It is, at least, quite clear form the pornography of the period that sex in culture is not fixed and the crimes that take place are not the same.
If you take the Worstall theory then we all have genetically programmed potential for violent rape which pornography may ameliorate. I am suggesting that the relationship between culture and and desire is more complex than that and the rise of pornography and the “modern” sex crime are contemporary
Bottom line – I see endless pornography and feel uncomfortable about what that does in our culture Tim think oh goody thats few rapes replaced with masturbation. …
I think Tim Worstall is wrong ( Coo I felt the thrill of the forbidden writing that … )

“Bottom line – I see endless pornography and feel uncomfortable about what that does in our culture Tim think oh goody thats few rapes replaced with masturbation. …
I think Tim Worstall is wrong ( Coo I felt the thrill of the forbidden writing that … )”

I could indeed be wrong. I often am but I’m not convinced that I am here.

Because we do have this one great big empirical fact that we’ve got to explain.

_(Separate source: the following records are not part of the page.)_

(** ** router.ts: compiling the table *)

Record RouterRouteSpec := {
  s_options : option O;
  (** [options.rateLimit.limit], when it is a number. *)
  s_limit : option Z;
  s_read : bool; s_write : bool; s_echo : bool; s_cookies : bool; s_delete : bool;
  s_responder : option (U * option (list (list Z)) * option bool);
  s_native : option NativeSpec;
  s_terminalStyle : option bool;
  s_static : option StaticRoute;
  s_raw : option F;
  s_maxBodyBytes : option Z;
  s_bodyTimeoutMs : option Z
}.

Definition RATE_LIMIT_U32_MAX : Z := 4294967295.

(** One iteration: the route, the ingress compiled for it if any, and whether
    [warnRateLimitWithoutGetIp] ran. *)
Definition compile_route (default_options : O) (style : option bool) (getIp : bool)
    (spec : RouterRouteSpec) : result (BakedRoute * option H * bool) :=
  let mb := s_maxBodyBytes spec in
  let bt := s_bodyTimeoutMs spec in
  match s_static spec with
  | Some s => Ok (Route (Some s) None None None None None None None mb bt, None, false)
  | None =>
  match s_raw spec with
  | Some f => Ok (Route None (Some (ReadRaw f)) None None None None None None None None, None, false)
  | None =>
  match s_native spec with
  | Some n => Ok (Route None None None None None None None (Some n) mb bt, None, false)
  | None =>
      h ← compile (default default_options (s_options spec));
      let warn := match s_limit spec with
                  | Some l => bool_decide (0 < l ∧ l ≠ RATE_LIMIT_U32_MAX) && negb getIp
                  | None => false
                  end in
      match s_responder spec with
      | Some (u, ms, rb) =>
          let r := {| r_ingress := h; r_handler := u; r_methods := ms;
                      r_terminalStyle := or_else (s_terminalStyle spec) style;
                      r_readBody := rb |} in
          Ok (Route None None None None None None (Some r) None mb bt, Some h, warn)
      | None =>
          let on (b : bool) := if b then Some h else None in
          Ok (Route None (ReadIngress <$> on (s_read spec)) (on (s_write spec))
                (on (s_echo spec)) (on (s_cookies spec)) (on (s_delete spec)) None None mb bt,
              Some h, warn)
      end
  end end end.

Fixpoint compile_routes (default_options : O) (style : option bool) (getIp : bool)
    (routes : list (list Z * RouterRouteSpec))
    : result (list (list Z * BakedRoute) * list (list Z * H) * nat) :=
  match routes with
  | [] => Ok ([], [], 0%nat)
  | (path, spec) :: routes' =>
      '(b, h, w) ← compile_route default_options style getIp spec;
      '(bs, hs, ws) ← compile_routes default_options style getIp routes';
      Ok ((path, b) :: bs,
          match h with Some h => (path, h) :: hs | None => hs end,
          ((if w : bool then 1 else 0) + ws)%nat)
  end.

Record IngressRouter := {
  routeHandlers : list (list Z * H);
  routes : list (list Z * Methods);
  matcher : PathMatcher Methods
}.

Over the past few decades huge efforts (not entirely successful) have been made to increase the reporting rate for rape, to reduce the shame or opprobrium that society imposes on the victim. Police forces are a hell of a lot better than they were, rape counselling, rape kits, etc.

We’ve also expanded the definition of rape from what Whoopi called “rape rape” to what earlier generations wouldn’t have considered rape at all.

We would expect, as a result of these (entirely welcome and just) changes the incidence of reported rape to have risen over these decades then.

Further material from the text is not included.